Center for Biological Diversity


For Immediate Release, June 9, 2016

Contact: Andrea Santarsiere, (303) 854-7748, asantarsiere@biologicaldiversity.org

$15,000 Reward Offered Over Poached Grizzly Bear in Idaho's Centennial Mountains

VICTOR, Idaho— The Center for Biological Diversity is offering a $5,000 reward for information leading to the arrest and conviction of those responsible for illegally killing an endangered grizzly bear in Idaho’s Centennial Mountains. The pledge, along with a $5,000 reward offered by the U.S. Fish and Wildlife Service, $5,000 offered by the Humane Society of the United States and the Humane Society Wildlife Land Trust, and $600 offered by the Idaho Department of Fish and Game, pushes the total reward being offered to $15,600.

Idaho officials are seeking information about the dead grizzly bear, which was found on the Caribou-Targhee National Forest near East Dry Creek, off the Yale-Kilgore Road in Island Park. Officials say the bear was reported to the Citizens Against Poaching Hotline over the weekend of June 4. Conservation officers concluded that the young grizzly bear had been dead a few weeks and did not die of natural causes.

“The illegal killing of any wildlife is appalling,” said Andrea Santarsiere, a staff attorney with the Center. “But this particular incident is even more tragic because this bear was killed in the heart of a wildlife corridor connecting central Idaho and Yellowstone, which is important to ensure the recovery of sustainable bear populations in both areas.”

East Dry Creek flows out of the Centennial Mountains, a key wildlife corridor that runs along the borders of Idaho and Montana, reaching from Yellowstone National Park to the Selway-Bitterroot Recovery Zone. The Selway-Bitterroot was recognized as one of six grizzly bear recovery areas in the 1993 recovery plan for the species, which noted the importance the Selway-Bitterroot could play in connecting isolated bear populations, particularly the isolated population in the Yellowstone ecosystem. The Selway-Bitterroot, however, remains the only established recovery area without any documented resident grizzly bears. 
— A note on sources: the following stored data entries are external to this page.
(** ** What compaction leaves in the store *)

Lemma append_all_messages conversationId msgs w conv :
  conversations w !! conversationId = Some conv ->
  exists conv',
    conversations (append_all conversationId msgs w) !! conversationId = Some conv'
    /\ messages conv' = messages conv ++ msgs.
Proof.
  revert w conv. induction msgs as [|m msgs IH]; intros w conv Hconv; simpl.
  - exists conv. rewrite app_nil_r. split; [exact Hconv|reflexivity].
  - assert (Hstep : exists c1, conversations (append conversationId m w) !! conversationId
                               = Some c1 /\ messages c1 = messages conv ++ [m]).
    { unfold append. rewrite Hconv. simpl. rewrite lookup_insert_eq.
      eexists. split; reflexivity. }
    destruct Hstep as (c1 & Hc1 & Hm1).
    destruct (IH _ c1 Hc1) as (conv' & Hget & Hmsgs).
    exists conv'. split; [exact Hget|].
    rewrite Hmsgs, Hm1, <- app_assoc. reflexivity.
Qed.

Lemma clear_messages conversationId w :
  exists conv,
    conversations (clear conversationId w) !! conversationId = Some conv
    /\ messages conv = [].
Proof. eexists. unfold clear. simpl. rewrite lookup_insert_eq. split; reflexivity. Qed.

Lemma compactConversation_result ctx conversationId o w conversation text :
  let cut := cut_index (length (messages conversation)) (effective_preserveRecent ctx o) in
  get conversationId w = Some conversation ->
  length_le (length (messages conversation)) (effective_preserveRecent ctx o) = false ->
  summarize ctx (fullPrompt ctx o (take cut (messages conversation))) (effective_model ctx o)
  = Returned text ->
  exists stored now,
    get conversationId (compactConversation ctx conversationId o w).1 = Some stored
    /\ messages stored
       = summary_message text now (length (take cut (messages conversation)))
         :: drop cut (messages conversation)
    /\ (compactConversation ctx conversationId o w).2
       = Returned (Some {| summary := text;
                           summarizedCount := length (take cut (messages conversation));
                           preservedCount := length (drop cut (messages conversation));
                           newMessageCount := 1 + length (drop cut (messages conversation)) |}).
Proof.
  intros cut Hget Hgt Hsum. unfold compactConversation. rewrite Hget.
  set (keep := effective_preserveRecent ctx o) in *.
  set (msgs := messages conversation) in *.
  cbv zeta. rewrite Hgt. fold cut. rewrite Hsum. cbn [fst snd].
  destruct (clear_messages conversationId w) as (cleared & Hcleared & Hempty).
  set (w1 := clear conversationId w) in *.
  set (now := clock (ticks w1)).
  set (w2 := {| conversations := conversations w1; ticks := S (ticks w1) |}).
  assert (Hw2 : conversations w2 !! conversationId = Some cleared) by exact Hcleared.
  set (sm := summary_message text now (length (take cut msgs))).
  assert (Hw3 : exists c3, conversations (append conversationId sm w2) !! conversationId
                           = Some c3 /\ messages c3 = [sm]).
  { unfold append. rewrite Hw2. simpl. rewrite lookup_insert_eq.
    eexists. split; [reflexivity|]. simpl. rewrite Hempty. reflexivity. }
  destruct Hw3 as (c3 & Hc3 & Hm3).
  destruct (append_all_messages conversationId (drop cut msgs) _ c3 Hc3)
    as (stored & Hstored & Hmsgs).
  exists stored, now. split; [exact Hstored|].
  split; [rewrite Hmsgs, Hm3; reflexivity|reflexivity].
Qed.
End Store.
With more than 16 million acres of land, and centered around the Selway-Bitterroot Wilderness Area and the Frank Church-River of No Return Wilderness Area, the Selway-Bitterroot represents one of the largest contiguous areas of suitable habitat for grizzly bears in the western United States. It provides the most likely solution to long-term genetic concerns surrounding the Greater Yellowstone population. Scientists predict the area could support a population of 300 to 600 bears.

The Center filed a petition with the U.S. Fish and Wildlife Service to reintroduce bears to the area in December 2014, but the Service has not yet issued a substantive response. 

“It’s bad enough that protected bears can’t make it through this important linkage zone without getting poached,” said Santarsiere. “But the Service’s recent proposal to strip federal protections from Yellowstone bears makes it all but certain that other bears traveling through the Centennials will face the same fate as this bear.”

In March the Fish and Wildlife Service announced plans to remove Endangered Species Act protections for Yellowstone’s famed grizzly bears, paving the way for state-supported trophy hunts. Grizzly bear numbers in the Greater Yellowstone area have improved since the animals were first protected in 1975, but the bears continue to be threatened by isolation from other grizzly populations, loss of key food sources and human-caused mortalities.

Last year 61 grizzly deaths were recorded in the Greater Yellowstone area, the most in decades. That followed 28 in 2014, 29 in 2013, 56 in 2012 and 44 in 2011. About 80 percent of the deaths are human-caused, according to federal records.

Overall grizzly bears occupy less than 4 percent of their historic U.S. range. 

The Center for Biological Diversity is a national, nonprofit conservation organization with more than 1 million members and online activists dedicated to the protection of endangered species and wild places.